= Botoșani Ghetto =

Ghetto in Botoșani, Romania (1940-44)

The Botoșani Ghetto (גטו בוטושאן; Ghetoul Botoșani) operated from September 1940 until April 1944 as an open ghetto in the city of Botoșani, which is located in the northern part of the Western Moldavia region in Romania.

== Botoșani before the Holocaust ==
Botoșani is the capital city of Botoșani County and by the mid-19th century hosted the second largest and most important Jewish community in Moldavia. Over the years, the number of Jews in Botoșani who were engaged in crafts grew, which aroused the opposition of the local Christian population, who demanded from the authorities to prohibit Jews from this trade. However, by 1899, more than 75% of the city's merchants, and about 68% of its craftsmen, were Jews. The city of Botoșani was a mother city in the history of Judaism in Romania. Before World War II, there were two synagogues in Botoșani that served the Jewish community in the city, today only one active synagogue remains.

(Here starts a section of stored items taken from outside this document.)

(* ===== verification/TopoText.v ===== *)
(** * The text of the topology file

    The tags of TopoWrite.v as the fprintf calls of nccl_ofi_topo.c print them, and a
    reader for that text. What is printed is read back, so the text of a file determines
    its tags: TopoFile.v uses this for the file that NCCL gets. Reading link speeds from
    sysfs (PciText.v) is an instance of the environment of TopoWrite.v. *)

From Stdlib Require Import Ascii.
From stdpp Require Import strings pretty.
From S2P Require Import Prelude Strtol PciText StateM Topo TopoWrite.
Import Strtol PciText Topo TopoWrite.

Module TopoText.

Open Scope Z_scope.

(** ** Printing *)

Definition quote : string := String "034" EmptyString.
Definition nl : string := String "010" EmptyString.

Fixpoint spaces (n : nat) : string := match n with O => EmptyString | S n' => String " " (spaces n') end.
Definition indentation (indent : Z) : string := spaces (Z.to_nat indent).

Definition pci_of (b : busid) : fi_pci_attr := mk_pci (b_domain b) (b_bus b) (b_dev b) (b_func b).
Definition gen_text (speed_idx : Z) : string := default EmptyString (pcie_gen !! Z.to_nat speed_idx).

Definition unsigned_text (n : Z) : string := pretty (Z.to_N n).

Definition cpu_open_text (indent numaid : Z) : string := indentation indent +:+ "<cpu numaid=" +:+ quote +:+ unsigned_text numaid +:+ quote +:+ ">" +:+ nl.
Definition cpu_close_text (indent : Z) : string := indentation indent +:+ "</cpu>" +:+ nl.
Definition pci_tag_text (indent : Z) (b : busid) (speed_idx width : Z) : string :=
  indentation indent +:+ "<pci busid=" +:+ quote +:+ pci_text (pci_of b) +:+ quote +:+
  " link_speed=" +:+ quote +:+ gen_text speed_idx +:+ " GT/s PCIe/s" +:+ quote +:+ " link_width=" +:+ quote +:+ unsigned_text width +:+ quote +:+ "/>" +:+ nl.

Definition pci_open_text (indent : Z) (b : busid) : string :=
  indentation indent +:+ "<pci busid=" +:+ quote +:+ pci_text (pci_of b) +:+ quote +:+ ">" +:+ nl.
Definition pci_close_text (indent : Z) : string := indentation indent +:+ "</pci>" +:+ nl.

Definition tag_text (x : tag) : string :=
  match x with
  | SystemOpen => "<system version=" +:+ quote +:+ "1" +:+ quote +:+ ">" +:+ nl
  | SystemClose => "</system>"
  | CpuOpen i n => cpu_open_text i n
  | CpuClose i => cpu_close_text i
  | Pci i b s w => pci_tag_text i b s w
  | PciOpen i b => pci_open_text i b
  | PciClose i => pci_close_text i
  end.

Fixpoint file_text (out : list tag) : string :=
  match out with [] => EmptyString | x :: out' => tag_text x +:+ file_text out' end.

(** ** Reading *)

(** What follows a literal. *)
Fixpoint lit (l s : string) : option string :=
  match l with
  | EmptyString => Some s
  | String c l' => match s with String c' s' => if Ascii.eqb c c' then lit l' s' else None | EmptyString => None end
  end.

Fixpoint read_spaces (s : string) : Z * string :=
  match s with
  | String c s' => if Ascii.eqb c " " then let (n, r) := read_spaces s' in (n + 1, r) else (0, s)
  | EmptyString => (0, s)
  end.

Definition read_unsigned (s : string) : option (Z * string) :=
  match s with String c _ => if is_digit 10 c then Some (digits 10 s 0) else None | EmptyString => None end.

Fixpoint read_gen (gens : list string) (i : Z) (s : string) : option (Z * string) :=
  match gens with
  | [] => None
  | g :: gens' => match lit (g +:+ " GT/s PCIe/s") s with Some r => Some (i, r) | None => read_gen gens' (i + 1) s end
  end.

Definition read_cpu (i : Z) (s : string) : option (tag * string) :=
  '(n, s) ← read_unsigned s; s ← lit (quote +:+ ">" +:+ nl) s; Some (CpuOpen i n, s).

Definition read_pci_tag (i : Z) (s : string) : option (tag * string) :=
  '(p, s) ← read_pci s;
  let b := mk_busid (domain_id p) (bus_id p) (device_id p) (function_id p) in
  s ← lit quote s;
  match lit (">" +:+ nl) s with
  | Some s => Some (PciOpen i b, s)
  | None =>
      s ← lit (" link_speed=" +:+ quote) s;
      '(g, s) ← read_gen pcie_gen 0 s;
      s ← lit (quote +:+ " link_width=" +:+ quote) s;
      '(w, s) ← read_unsigned s;
      s ← lit (quote +:+ "/>" +:+ nl) s;
      Some (Pci i b g w, s)
  end.

Definition read_tag (s : string) : option (tag * string) :=
  let (i, s) := read_spaces s in
  match lit ("<system version=" +:+ quote +:+ "1" +:+ quote +:+ ">" +:+ nl) s with
  | Some s => Some (SystemOpen, s)
  | None =>
      match lit "</system>" s with
      | Some s => Some (SystemClose, s)
      | None =>
          match lit ("</cpu>" +:+ nl) s with
          | Some s => Some (CpuClose i, s)
          | None =>
              match lit ("</pci>" +:+ nl) s with
              | Some s => Some (PciClose i, s)
              | None =>
                  match lit ("<cpu numaid=" +:+ quote) s with
                  | Some s => read_cpu i s
                  | None => s ← lit ("<pci busid=" +:+ quote) s; read_pci_tag i s
                  end
              end
          end
      end
  end.

Fixpoint read_tags (n : nat) (s : string) : option (list tag) :=
  match s with
  | EmptyString => Some []
  | String _ _ => match n with O => None | S n' => '(x, s) ← read_tag s; l ← read_tags n' s; Some (x :: l) end
  end.

(** ** What is printed is read back *)

(** The numbers of a tag are in the range of their types. *)
Definition tag_wf (x : tag) : Prop :=
  match x with
  | Pci i b s w => 0 <= i /\ pci_ok (pci_of b) /\ 0 <= s < 6 /\ 0 <= w
  | PciOpen i b => 0 <= i /\ pci_ok (pci_of b)
  | CpuOpen i n => 0 <= i /\ 0 <= n
  | CpuClose i | PciClose i => 0 <= i
  | SystemOpen | SystemClose => True
  end.

Lemma lit_app l s : lit l (l +:+ s) = Some s.
Proof. induction l as [|c l IH]; [done|]. change (lit (String c l) (String c (l +:+ s)) = Some s). cbn. by rewrite Ascii.eqb_refl. Qed.

Lemma read_indent i s : 0 <= i -> match s with String c _ => Ascii.eqb c " " = false | EmptyString => True end -> read_spaces (indentation i +:+ s) = (i, s).
Proof.
  intros Hi Hs. unfold indentation. rewrite <- (Z2Nat.id i) at 2 by done. generalize (Z.to_nat i) as n. induction n as [|n IH].
  - change (read_spaces s = (0, s)). destruct s as [|c s]; [done|]. cbn. by rewrite Hs.
  - change (read_spaces (String " " (spaces n +:+ s)) = (Z.of_nat (S n), s)). cbn [read_spaces]. change (Ascii.eqb " " " ") with true. cbn iota. rewrite IH. f_equal. lia.
Qed.

Lemma read_number n s : 0 <= n -> read_unsigned (unsigned_text n +:+ quote +:+ s) = Some (n, (quote +:+ s)%string).
Proof.
  intros Hn. unfold unsigned_text. pose proof (digits_pretty (Z.to_N n) (quote +:+ s) eq_refl) as Hd. destruct (pretty_first (Z.to_N n) (quote +:+ s)) as (c & t & Hc & d & Hlt & ->). rewrite Hc in *. cbn [read_unsigned].
  rewrite (proj1 (digit_char d Hlt)), Hd, Z2N.id by done. done.
Qed.

Lemma read_speed s rest : 0 <= s < 6 -> read_gen pcie_gen 0 (gen_text s +:+ " GT/s PCIe/s" +:+ rest) = Some (s, rest).
Proof.
  intros Hs. rewrite <- (Z2Nat.id s) by lia. assert (Z.to_nat s < 6)%nat as Hlt by lia. revert Hlt. generalize (Z.to_nat s) as n. intros n Hn. do 6 (destruct n as [|n]; [reflexivity|]). lia.
Qed.

Lemma read_cpu_text i n s : 0 <= n -> read_cpu i (unsigned_text n +:+ quote +:+ ">" +:+ nl +:+ s) = Some (CpuOpen i n, s).
Proof. intros Hn. unfold read_cpu, mbind, option_bind. rewrite read_number by done. change (quote +:+ ">" +:+ nl +:+ s)%string with ((quote +:+ ">" +:+ nl) +:+ s)%string. by rewrite lit_app. Qed.

Lemma read_open_text i b s : pci_ok (pci_of b) -> read_pci_tag i (pci_text (pci_of b) +:+ quote +:+ ">" +:+ nl +:+ s) = Some (PciOpen i b, s).
Proof.
  intros Hb. unfold read_pci_tag, mbind, option_bind. rewrite read_pci_text by done. rewrite lit_app. change (">" +:+ nl +:+ s)%string with ((">" +:+ nl) +:+ s)%string. rewrite lit_app. by destruct b.
Qed.

Lemma read_pci_tag_text i b sp w s : pci_ok (pci_of b) -> 0 <= sp < 6 -> 0 <= w ->
  read_pci_tag i (pci_text (pci_of b) +:+ quote +:+ " link_speed=" +:+ quote +:+ gen_text sp +:+ " GT/s PCIe/s" +:+ quote +:+ " link_width=" +:+ quote +:+ unsigned_text w +:+ quote +:+ "/>" +:+ nl +:+ s) = Some (Pci i b sp w, s).
Proof.
  intros Hb Hs Hw. unfold read_pci_tag, mbind, option_bind. rewrite read_pci_text by done. rewrite lit_app. change (lit (">" +:+ nl) (" link_speed=" +:+ ?x)) with (@None string). cbv beta iota.
  set (t := (gen_text sp +:+ _)%string). change (lit (" link_speed=" +:+ quote) (" link_speed=" +:+ quote +:+ t)) with (lit (" link_speed=" +:+ quote) ((" link_speed=" +:+ quote) +:+ t)). rewrite lit_app. subst t. cbv beta iota.
  rewrite read_speed by done. cbv beta iota. set (t := (unsigned_text w +:+ _)%string). change (quote +:+ " link_width=" +:+ quote +:+ t)%string with ((quote +:+ " link_width=" +:+ quote) +:+ t)%string. rewrite lit_app. subst t. cbv beta iota.
  rewrite read_number by done. cbv beta iota. change (quote +:+ "/>" +:+ nl +:+ s)%string with ((quote +:+ "/>" +:+ nl) +:+ s)%string. rewrite lit_app. by destruct b.
Qed.

Lemma read_tag_text x s : tag_wf x -> read_tag (tag_text x +:+ s) = Some (x, s).
Proof.
  unfold read_tag. destruct x as [| |i n|i|i b sp w|i b|i]; cbn [tag_wf tag_text].
  - intros _. change (read_spaces (?l +:+ s)) with (0, (l +:+ s)%string). cbv beta iota. by rewrite lit_app.
  - intros _. change (read_spaces (?l +:+ s)) with (0, (l +:+ s)%string). cbv beta iota. change (lit _ ("</system>" +:+ s)) with (@None string) at 1. cbv beta iota. by rewrite lit_app.
  - intros [Hi Hn]. unfold cpu_open_text. rewrite !str_assoc, read_indent by done. exact (read_cpu_text i n s Hn).
  - intros Hi. unfold cpu_close_text. rewrite !str_assoc, read_indent by done. reflexivity.
  - intros (Hi & Hb & Hs & Hw). unfold pci_tag_text. rewrite !str_assoc, read_indent by done. exact (read_pci_tag_text i b sp w s Hb Hs Hw).
  - intros [Hi Hb]. unfold pci_open_text. rewrite !str_assoc, read_indent by done. exact (read_open_text i b s Hb).
  - intros Hi. unfold pci_close_text. rewrite !str_assoc, read_indent by done. reflexivity.
Qed.

Lemma tag_text_nonempty x s : tag_wf x -> exists c t, (tag_text x +:+ s)%string = String c t.
Proof.
  intros Hx. pose proof (read_tag_text x s Hx) as Hr. destruct (tag_text x +:+ s)%string as [|c t]; [|eauto]. by vm_compute in Hr.
Qed.

(** The text of the topology file determines its tags. *)
Theorem file_text_roundtrip out : Forall tag_wf out -> read_tags (length out) (file_text out) = Some out.
Proof.
  induction 1 as [|x out Hx _ IH]; [done|]. cbn [file_text length]. pose proof (read_tag_text x (file_text out) Hx) as Hr. destruct (tag_text_nonempty x (file_text out) Hx) as (c & t & Ht). rewrite Ht in *. cbn [read_tags]. rewrite Hr. cbn. by rewrite IH.
Qed.

Definition ex_tags : list tag :=
  [SystemOpen; CpuOpen 2 0; PciOpen 4 (mk_busid 0 4 0 0); Pci 6 (mk_busid 0 171 0 1) 3 16; PciClose 4; CpuClose 2; SystemClose].

Lemma file_text_roundtrip_witness :
  tag_text (Pci 1 (mk_busid 0 171 0 1) 3 16) = (" <pci busid=" +:+ quote +:+ "0000:ab:00.1" +:+ quote +:+ " link_speed=" +:+ quote +:+ "16 GT/s PCIe/s" +:+ quote +:+ " link_width=" +:+ quote +:+ "16" +:+ quote +:+ "/>" +:+ nl)%string /\
  read_tags 7 (file_text ex_tags) = Some ex_tags.
Proof.
  split; [vm_compute; reflexivity|]. apply (file_text_roundtrip ex_tags). repeat constructor; vm_compute; (intros H; discriminate H) || reflexivity.
Defined.

End TopoText.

== The Holocaust Period (1939–1945) ==

=== The Iron Guard Regime and the Deportation of Jews to Transnistria ===
During the Iron Guard regime (September 1940 - January 1941), the 10,900 Jews living in Botoșani were victims of economic oppression and various other restrictions. Many were abducted by the Iron Guard, beaten, and tortured. Jewish men in Botoșani, aged 15 to 70, were conscripted into forced labor even before the forced labor law was enacted in the country in December 1940. 8,000 Jews worked as forced laborers, half of them outside the city in labor camps such as Vădeni, Tiraspol, and Brăila. In addition to forced labor, the Romanian authorities deported 42 Jews suspected of being communists to Transnistria (a region with many concentration camps). Most of them were killed shortly thereafter by the SS and the Romanian Gendarmerie. The total number of Jews from Botoșani deported to Transnistria eventually reached 148, some of whom were accused of inciting against the government or illegal immigration.

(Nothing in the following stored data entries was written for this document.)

(** The machine of TopoWrite.v with its files in sysfs. *)
Definition switch_property (bus : Z) (name text : string) : string * string := (PciText.property_path (PciText.mk_pci 0 bus 0 0) name, text).
Definition switch_fs : gmap string string :=
  list_to_map (((fun b => switch_property b speed_name ("16.0 GT/s PCIe" +:+ nl)) <$> [2; 3; 4; 5; 10; 11]) ++ ((fun b => switch_property b width_name ("16" +:+ nl)) <$> [2; 3; 4; 5; 10; 11]) ++
               ((fun b => switch_property b speed_name ("Unknown" +:+ nl)) <$> [20; 21; 22; 23]) ++ ((fun b => switch_property b width_name ("255" +:+ nl)) <$> [20; 21; 22; 23])).
Definition switch_sysfs : PciText.Sysfs :=
  {| PciText.sys_open path := match switch_fs !! path with Some text => inl (PciText.mk_sfile text None) | None => inr 2 end;
     PciText.sys_close _ := 0; PciText.sys_realpath path := inl path; PciText.sys_malloc_ok := true |}.
Definition switch_write : WriteEnv := sysfs_env switch_sysfs (fun _ => 0) false.
Definition switch_proc : FileEnv := {| memfd := 7; memfd_errno := 0; fdopen_errno := 0; fflush_errno := 0; setenv_errno := 0 |}.
Definition switch_start : process := mk_process {[ "PATH"%string := "/bin"%string ]} ∅.

Lemma switch_ranges : hwloc_ranges (@hw switch_env).
Proof.
  assert (map_Forall (fun _ ob => 0 <= o_os_index ob /\ match o_attr ob with Some a => PciText.pci_ok (pci_of (a_busid a)) | None => True end) switch_objs) as Hm.
  { unfold switch_objs. repeat (apply map_Forall_insert_2; [vm_compute; intuition discriminate|]). apply map_Forall_empty. }
  split; [intros o ob a Ho Ha|intros o ob Ho]; destruct (Hm o ob Ho) as [H1 H2]; [by rewrite Ha in H2|done].
Qed.

Lemma topo_file_published_witness :
  exists t' p', @nccl_ofi_topo_group switch_env switch_topo = Some (0, t') /\ @write_topo_file switch_env switch_write switch_proc 12 t' switch_start = Some (0, p') /\
    environ p' !! "NCCL_TOPO_FILE"%string = Some "/proc/self/fd/7"%string /\
    exists text out, fds p' !! 7 = Some text /\ read_tags (length out) text = Some out /\ nest out [] = Some [] /\ out <> [].
Proof.
  destruct (@topo_file_published switch_env switch_write switch_proc switch_sort switch_tree switch_ranges example_nics 5000 switch_topo switch_start ltac:(lia)) as (t' & rc & p' & Hg & Hw & _ & Hok); [vm_compute; reflexivity|vm_compute; intuition discriminate|reflexivity|].
  exists t', p'. assert (option_map snd (@nccl_ofi_topo_group switch_env switch_topo) = Some t') as Ht by (rewrite Hg; reflexivity). vm_compute in Ht. injection Ht as <-. change (base.size (h_objs (@hw switch_env))) with 12%nat in Hw.
  assert (rc = 0) as -> by (clear - Hw; vm_compute in Hw; by injection Hw as <- _). destruct (Hok eq_refl) as [He (text & out & Hf & Hr & Hn & _)]; [vm_compute; reflexivity|].
  split; [exact Hg|]. split; [exact Hw|]. split; [rewrite He; apply lookup_insert_eq|]. exists text, out. split; [rewrite Hf; apply lookup_insert_eq|]. split; [exact Hr|]. split; [exact Hn|].
  intros ->. cbn in Hr. assert (fds p' !! 7 = Some text) as Htx by (rewrite Hf; apply lookup_insert_eq). clear - Hw Htx Hr. vm_compute in Hw. injection Hw as <-. vm_compute in Htx. injection Htx as <-. discriminate Hr.
Defined.

Lemma topo_free_frees_once_witness :
  @nccl_ofi_topo_create switch_env true true 0 0 example_nics (mk_topo ∅ [] 0 5000) = Some (true, switch_topo) /\ total switch_topo <> [] /\
  nccl_ofi_topo_free (Some (mk_topo_object true (Some (data_vec switch_topo)))) (mk_live ({[7; 4000]} ∪ list_to_set (n_ptr <$> total switch_topo)) 1 13) = Some (tt, mk_live {[7; 4000]} 0 10).
Proof.
  assert (@nccl_ofi_topo_create switch_env true true 0 0 example_nics (mk_topo ∅ [] 0 5000) = Some (true, switch_topo)) as Hc by (vm_compute; reflexivity).
  split; [exact Hc|]. split; [vm_compute; discriminate|]. assert (forall x : Z, x ∈ ({[7; 4000]} : gset Z) -> x < 5000) as Hx by (clear; intros x Hx; set_unfold; lia).
  pose proof (@topo_free_frees_once switch_env true true 0 0 example_nics 5000 true switch_topo true {[7; 4000]} 0 10 Hc ltac:(discriminate) Hx ltac:(lia) ltac:(lia)) as H.
  change (0 + Z.b2z (0 =? 0)) with 1 in H. change (10 + 1 + 2 * Z.b2z true) with 13 in H. exact H.
Defined.

End TopoFile.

=== Actions of the Romanian Ministry of the Interior ===
After the legionnaires (Iron Guard, in 1941) were dismissed, control of the city passed to the Romanian Ministry of the Interior and the Romanian police (the Romanian Gendarmerie). On 26 June 1941, following an order from the Ministry of the Interior, 20 Jews, mainly rabbis and slaughterers, were imprisoned as hostages, and it was announced that for every Russian bombing, two of them would be killed. In July 1941, there were between 50 and 60 hostages. They were imprisoned in two rooms in the Jewish school and eventually transferred to the Great Synagogue. The district prefect announced that he would execute 500 Jews from Botoșani by firing squad if a spy was found among them. The hostages were held in buildings of the Jewish community, such as schools and synagogues, under harsh sanitary conditions, sleeping on the bare floor without blankets during the harsh Romanian winter. No food was provided to the hostages, and the possibility of receiving food packages, clothing, and medicine from their families depended on bribing the guards. A barbed wire fence was placed around the buildings, and local police guarded the entrance. On 3 July 1941, the Ministry of the Interior canceled the order regarding the wearing of the Jewish badge, yet on August 14 of that year, the military command in Botoșani ordered: "Jews of all kinds and ages shall wear on the left side of the chest a six-pointed star made of yellow fabric, with a diameter of 7 cm, on a black background."

=== Actions of the Jewish Community in Botoșani ===
During this period, the Jewish community in Botoșani worked to assist those in need. After the Germans occupied Poland, the community took care of the many refugees who began arriving in the city. After Germany attacked the Soviet Union (June 1941), 11,000 Jews from villages and towns in the area were evacuated to Botoșani. They too were helped by the local community. As a result of the influx of refugees and the expulsion of Jewish students from public schools, the number of students attending elementary schools run by the community increased from 452 in 1940 to 1,050 in 1943. Two high schools were established, attended by 350 students.

=== Liberation of the Ghetto by the Red Army ===

As the Soviet army approached the city in March 1944, the situation in Botoșani turned into anarchy, with gangs, mobs and deserters from the German and Romanian armies starting to rob the town. As government officials left the town, the Jewish community took over the city's municipal roles, established a civilian guard, and ensured the continued operation of the government hospital and the old age home in the city. The Jewish community's delegation surrendered the city to the Soviet forces after they entered Botoșani on 4 April 1944. Jews were appointed to public positions in the absence of Romanian personalities, but the Soviet commander warned them not to turn the city into a "Jewish republic".

== After World War II ==
After the war, people who were evacuated from the surrounding villages and those who returned from Transnistria settled in the city. As a result of this migration, the Jewish population of Botoșani rose to 19,550 in 1947. However, during the following years, many of Botoșani's Jews emigrated, mainly to Israel. By 1969, 500 families and four synagogues remained, the local shochet (kosher butcher) also served as the community rabbi. In 2004, 125 Jews lived in Botoșani.